There are aspects of our contemporary American society that reinforce these tendencies toward fragmentation in all of us, tendencies that can only lead to spiritual death. The hyper-commercialism that reduces everything to a product, including intimate relationships, semi-aesthetic sensations (King Kong in 3-D!), illusions of political solidarity (balloons at conventions where the candidates are "pre-selected," like the lunch menu) to replace genuine politics, which is debate leading to real choices, more interactions with machines than with people, people that are machine-like.

Worst of all, is the religion of dehumanization that features in our social sciences, especially in mainstream American psychology, that hopes to reduce the ontological status of persons to that of objects, to make us into things that are to be manipulated and fixed, so as to be made to comport with notions of "normality" external to them, to us, reducing persons to mechanical functions that are defined and measured by others.

Fixing a refrigerator will not help as long as it remains unplugged. Medicating persons into a state of chemical lobotomy will not make them happy or good, not even functional, only mentally and spiritually dead, zombies, which is exactly the condition of the loveless person -- even if that loveless person happens to be a so-called "therapist" or lawyer, Supreme Court Justice or banker, media executive, or a writer thinking about these issues and inviting others to do the same. None of us is immune to what I describe.

Art and beauty remind us of belonging to communities, which helps us to achieve an acceptance of restful death. ("Death is an embrace at the edge of the sea," says the Nicaraguan poet Ruben Dario.) George Santayana pondering the ruins of the world that he had known before the First World War, said ...

You must remember that we were not very much later than Ruskin, Pater, Swinburne, and Mathew Arnold: our atmosphere was that of poets and persons touched with religious enthusiasm or religious sadness. Beauty (which musn't be mentioned now) was then a living presence, or an aching absence, day and night: history was always singing in our ears: and not even psychology or the analysis of works of art could take away from art its human implications. It was the great memorial to us, the great revelation, of what the soul had lived on, and had lived with in her better days. But now analysis and psychology seem to stand alone: there is no spiritual interest, no spiritual need. The mind in this direction has been desiccated: art has become an abstract object in itself, to be studied scientifically as a caput mortumm: and the living side of the subject -- the tabulation of people's feelings and comments -- is no less dead. ...

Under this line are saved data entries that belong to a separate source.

Lemma all_stem_insert (learned : DnsRecord → option Z → Prop) now r source g :
  learned r source → all_stem learned g → all_stem learned (insert_from now r source g).2.
Proof.
  intros Hr Hg k e. unfold insert_from. destruct (rec_ttl _ =? 0); simpl.
  { intros [Hin _]%HashMap.in_remove. by apply Hg. }
  destruct (HashMap.get (key_of r) (flush _ (by_key g))) as [e0|] eqn:Hget; simpl;
    (intros [[He Hk]|Hin]%HashMap.in_insert;
      [|by eapply Hg, in_flush; eauto using in_make_room]); simpl in He, Hk; subst e;
    (split; [by exists r, source|]); simpl; intros i.
  - destruct source as [i'|]; [intros [= ->]; exists r; by rewrite Hk|].
    apply HashMap.get_in in Hget as (k0 & Hin%in_flush & Hk0). intros Hi.
    destruct (proj2 (Hg k0 e0 Hin) i Hi) as (r1 & Hr1 & Hk1). exists r1.
    by rewrite Hk1, Hk, Hk0.
  - intros ->. exists r. by rewrite Hk.
Qed.

(** What is relayed was learned, with its content, and on another interface. *)
Lemma stems_lookup learned now0 now name rtype arrival g r :
  inv now0 g → all_stem learned g →
  In r (lookup_from_other_ifaces now name rtype arrival g) →
  (∃ r0 src, learned r0 src ∧ rec_name r = rec_name r0 ∧ rec_class r = rec_class r0 ∧
             rec_data r = rec_data r0) ∧
  ∃ i r1, i ≠ arrival ∧ learned r1 (Some i) ∧ key_of r1 ≡ key_of r.
Proof.
  intros Hinv Hg (r0 & <- & Hr)%in_map_iff.
  apply in_lookup_inner in Hr as (k & e & Hin & _ & Hf & _ & ->).
  destruct (Hg k e Hin) as [(r0 & src & Hl & Hrec) Hs]. split.
  - exists r0, src. simpl. rewrite Hrec. unfold cap_record. by repeat case_match.
  - unfold from_other_iface in Hf. destruct (source_ifindex e) as [i|]; [|done].
    destruct (Hs i eq_refl) as (r1 & Hr1 & Hk). exists i, r1.
    apply negb_true_iff, Z.eqb_neq in Hf. split_and!; try done.
    rewrite key_of_set_flush, key_of_set_ttl, Hk. by apply (inv_entries _ _ Hinv).
Qed.
End cache.
End Cache.

(** ** Properties *)

Section properties.
Context `{Hickory} {HI : HashIter}.
Import Cache.

(** C6. In every state a cache can reach, the keys are distinct, the number
    of entries is within the configured capacity, each entry is filed under
    the key of its own record, its TTL is at least one second and within
    the configured cap, and its deadline is at most that TTL away. *)
Theorem cache_reachable_inv now g : Cache.reachable now g → Cache.inv now g.
Proof. apply inv_reachable. Qed.

(** A record with a non-zero TTL is always stored: the outcome tells
    whether its key was present, the stored entry carries the capped TTL and
    deadline and keeps a known source interface, nothing else is added, and
    an entry disappears only because the cache-flush bit replaced it or
    because it had the earliest deadline in a full cache. *)
Theorem insert_from_live_spec now r source g :
  Cache.inv now g → record_ok r → rec_ttl r ≠ 0 →
  let '(o, g') := Cache.insert_from now r source g in
  o = match HashMap.get (key_of r) (Cache.by_key g) with
      | Some _ => Refreshed | None => Inserted end ∧
  HashMap.get (key_of r) (Cache.by_key g') = Some (Cache.stored now r source g) ∧
  (∀ k e, ¬ k ≡ key_of r →
     HashMap.get k (Cache.by_key g') = Some e → HashMap.get k (Cache.by_key g) = Some e) ∧
  (∀ k e, ¬ k ≡ key_of r →
     HashMap.get k (Cache.by_key g) = Some e →
     HashMap.get k (Cache.by_key g') = Some e ∨
     (rec_cache_flush r = true ∧ key_name k ≡ rec_name r ∧ key_rtype k = record_type r ∧
      key_class k = rec_class r ∧ ¬ key_rdata k ≡ rec_data r) ∨
     (o = Inserted ∧
      Cache.max_entries g ≤ Z.of_nat (HashMap.len (Cache.flush r (Cache.by_key g))) ∧
      ∀ k' e', In (k', e') (Cache.flush r (Cache.by_key g)) →
               Cache.deadline e ≤ Cache.deadline e')).
Proof.
  intros [Hwf _ _ Hc _] Hr Hne.
  pose proof (get_insert_from_self now r source g Hwf Hr Hc Hne) as Hself.
  rewrite insert_from_live in Hself |- * by done. cbv zeta in *.
  pose proof (wf_flush r _ Hwf) as Hwf'.
  destruct (HashMap.get (key_of r) (by_key g)) as [e0|] eqn:Hg;
    (split; [done|]; split; [done|]); simpl; unfold HashMap.get; split; intros k e Hk;
    rewrite HashMap.find_insert_ne by done;
    intros ([k' e'] & Hf & ->)%fmap_Some; simpl.
  - rewrite find_flush in Hf by done. cases.
  - destruct (flushed_cases r _ _ _ _ Hwf Hf); auto.
  - apply HashMap.find_Some in Hf as [Hin Hkk].
    apply in_make_room, in_flush in Hin. by rewrite (HashMap.find_in_wf k _ (k', e')).
  - destruct (flushed_cases r _ _ _ _ Hwf Hf) as [([k2 e2] & Hfl & ->)%fmap_Some|Hx]; [|auto].
    destruct (find_make_room (max_entries g) _ k _ Hwf' Hfl) as [->|(_&?&?)]; auto.
Qed.

(** A goodbye (TTL 0) removes exactly the entry of its key, whatever the
    TTL cap is, and reports whether there was one. *)
Theorem insert_from_goodbye_spec now r source g :
  rec_ttl r = 0 →
  let '(o, g') := Cache.insert_from now r source g in
  (o = GoodbyeRemoved ↔ is_Some (HashMap.get (key_of r) (Cache.by_key g))) ∧
  (o = GoodbyeNoOp ↔ HashMap.get (key_of r) (Cache.by_key g) = None) ∧
  ∀ k, HashMap.get k (Cache.by_key g') =
       if decide (k ≡ key_of r) then None else HashMap.get k (Cache.by_key g).
Proof.
  intros H0. rewrite insert_from_goodbye by done. simpl.
  split_and!; [..|intros k; apply HashMap.get_remove];
    case_match; split; try done; try eauto; by intros [? ?].
Qed.

(** After a record with the cache-flush bit is stored, every entry of the
    same name, type and class carries its data: the stale siblings are gone. *)
Theorem cache_flush_replaces now r source g k e :
  Cache.inv now g → record_ok r → rec_ttl r ≠ 0 → rec_cache_flush r = true →
  In (k, e) (Cache.by_key (Cache.insert_from now r source g).2) →
  key_name k ≡ rec_name r → key_rtype k = record_type r → key_class k = rec_class r →
  key_rdata k ≡ rec_data r.
Proof.
  intros [Hwf _ _ Hc _] Hr Hne Hfl Hin Hn Ht Hcl.
  assert (Hcases : k ≡ key_of r ∨ In (k, e) (flush r (by_key g))).
  { rewrite insert_from_live in Hin by done. cbv zeta in Hin.
    case_match; simpl in Hin; apply HashMap.in_insert in Hin as [[_ ?]|?];
      eauto using in_make_room. }
  destruct Hcases as [Hk|Hk]; [apply (key_equiv_rdata _ _ Hk)|].
  unfold flush in Hk. rewrite Hfl in Hk. apply HashMap.in_retain in Hk as [_ Hs].
  unfold survives_flush in Hs. simpl in Hs.
  rewrite !bool_decide_eq_true_2 in Hs by done. simpl in Hs. by bool_to_prop.
Qed.

(** C20. Insert then lookup: until its deadline a stored record is found under
    its name and type (and under ANY) with the seconds left, rounded up, as
    its TTL. *)
Theorem insert_then_lookup now now' r source g rtype :
  Cache.inv now g → record_ok r → rec_ttl r ≠ 0 →
  rtype = record_type r ∨ rtype = RT_ANY →
  now' < Cache.deadline (Cache.stored now r source g) →
  In (set_ttl (Z.min (Cache.remaining_secs (Cache.stored now r source g) now') u32_MAX) r)
     (Cache.lookup now' (rec_name r) rtype (Cache.insert_from now r source g).2).
Proof.
  intros [Hwf _ _ Hc _] Hr Hne Ht Hlt.
  pose proof (get_insert_from_self now r source g Hwf Hr Hc Hne) as Hg.
  apply HashMap.get_in in Hg as (k & Hin & _).
  assert (Hrec : ∀ t, set_ttl t (record (stored now r source g)) = set_ttl t r).
  { intros t. unfold stored, cap_record. simpl. by repeat case_match. }
  apply in_lookup_inner. exists k, (stored now r source g).
  split_and!; try done. unfold record_matches, stored, cap_record. simpl.
  assert (Hm : (rec_name r == rec_name r) = true) by by rewrite bool_decide_eq_true_2.
  apply andb_true_iff. split; [by repeat case_match|].
  apply orb_true_iff. rewrite !bool_decide_eq_true.
  destruct Ht as [->| ->]; [right|by left]. by repeat case_match.
Qed.

(** A lookup returns exactly the live entries that match the name and
    type and pass the source filter, each with its remaining seconds as TTL;
    for a consistent cache these TTLs are between 1 and the configured cap. *)
Theorem lookup_inner_spec now now' name rtype f g :
  Cache.inv now g → now ≤ now' →
  (∀ r, In r (Cache.lookup_inner now' name rtype f g) ↔
     ∃ k e, In (k, e) (Cache.by_key g) ∧ rec_name (Cache.record e) ≡ name ∧
            (rtype = RT_ANY ∨ record_type (Cache.record e) = rtype) ∧
            f e = true ∧ now' < Cache.deadline e ∧
            r = set_ttl (Z.min (Cache.remaining_secs e now') u32_MAX) (Cache.record e)) ∧
  (∀ r, In r (Cache.lookup_inner now' name rtype f g) →
     1 ≤ rec_ttl r ≤ u32_MAX ∧
     match Cache.max_ttl g with Some c => rec_ttl r ≤ c | None => True end).
Proof.
  intros Hinv Hle. split; [|eauto using lookup_inner_bounds].
  intros r. rewrite in_lookup_inner. setoid_rewrite andb_true_iff.
  setoid_rewrite orb_true_iff. setoid_rewrite bool_decide_eq_true.
  split; intros (k & e & Hx); exists k, e; tauto.
Qed.

(** C21. Records relayed to another link: each comes from a live entry learned
    on a known interface other than the one of the query, and none carries
    the cache-flush bit. *)
Theorem lookup_from_other_ifaces_safe now name rtype arrival g r :
  In r (Cache.lookup_from_other_ifaces now name rtype arrival g) →
  rec_cache_flush r = false ∧
  ∃ k e i, In (k, e) (Cache.by_key g) ∧ Cache.source_ifindex e = Some i ∧ i ≠ arrival ∧
           now < Cache.deadline e ∧ key_of r = key_of (Cache.record e).
Proof.
  intros (r0 & <- & Hr)%in_map_iff. split; [done|].
  apply in_lookup_inner in Hr as (k & e & Hin & _ & Hf & Hlt & ->).
  unfold from_other_iface in Hf. destruct (source_ifindex e) as [i|] eqn:Hs; [|done].
  bool_to_prop. by exists k, e, i.
Qed.

(** C38. The sweep removes exactly the expired entries, returns their number,
    and does not change the answer of any later lookup. *)
Theorem evict_expired_spec now g :
  let '(n, g') := Cache.evict_expired now g in
  (n + Cache.len g' = Cache.len g)%nat ∧
  (∀ k e, In (k, e) (Cache.by_key g') ↔ In (k, e) (Cache.by_key g) ∧ now < Cache.deadline e) ∧
  (∀ now' name rtype f, now ≤ now' →
     Cache.lookup_inner now' name rtype f g' ≡ₚ Cache.lookup_inner now' name rtype f g).
Proof.
  simpl. split_and!.
  - pose proof (HashMap.len_retain_le (λ _ e, now <? deadline e) (by_key g)).
    unfold len. simpl. lia.
  - intros k e. rewrite HashMap.in_retain. simpl. by rewrite Z.ltb_lt.
  - intros now' name rtype f Hle. unfold lookup_inner. simpl.
    rewrite (hash_iter_perm (HashMap.retain _ _)), (hash_iter_perm (by_key g)).
    rewrite lookup_values_retain by lia. done.
Qed.

(** Inserting never reports [Rejected]: a full cache always makes room. *)
Theorem insert_never_rejected now r source g :
  (Cache.insert_from now r source g).1 ≠ Rejected.
Proof. unfold insert_from. by repeat case_match. Qed.
End properties.

(** ** Witnesses: the properties at a concrete cache *)

Module CacheSample.
Import Sample.
Definition rec_a : DnsRecord := A_record "printer.local."%string 120 7.
Definition rec_b : DnsRecord := set_cache_flush true (A_record "Printer.LOCAL."%string 4500 8).
Definition bye_a : DnsRecord := set_ttl 0 rec_a.
Definition g0 : Cache.Inner := Cache.with_capacity_and_max_ttl 2 (Some 60).
Definition g1 : Cache.Inner := (Cache.insert_from 5 rec_a (Some 10) g0).2.

Lemma reach_g1 : Cache.reachable 5 g1.
Proof.
  apply Cache.reach_insert; [done|]. apply Cache.reach_new. by vm_compute.
Qed.

Lemma inv_g1 : Cache.inv 5 g1.
Proof. apply Cache.inv_reachable, reach_g1. Qed.

Lemma cache_reachable_inv_witness : Cache.reachable 5 g1 ∧ Cache.inv 5 g1.
Proof. split; [apply reach_g1|]. apply (cache_reachable_inv 5 g1), reach_g1. Defined.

The more American pychologists and so-called therapists, social-scientists and social engineers poke and prod the social body, the more pathologies emerge: alcoholism, drug use, violence, destruction of families, military conflict, greed, mindless consumption of material goods ... and yet, what strange healing power seems to arrive -- almost magically -- with the fragile beauty of a single flower or love. Beauty is still enough to make us joyful ... like children. That's what I call "therapy."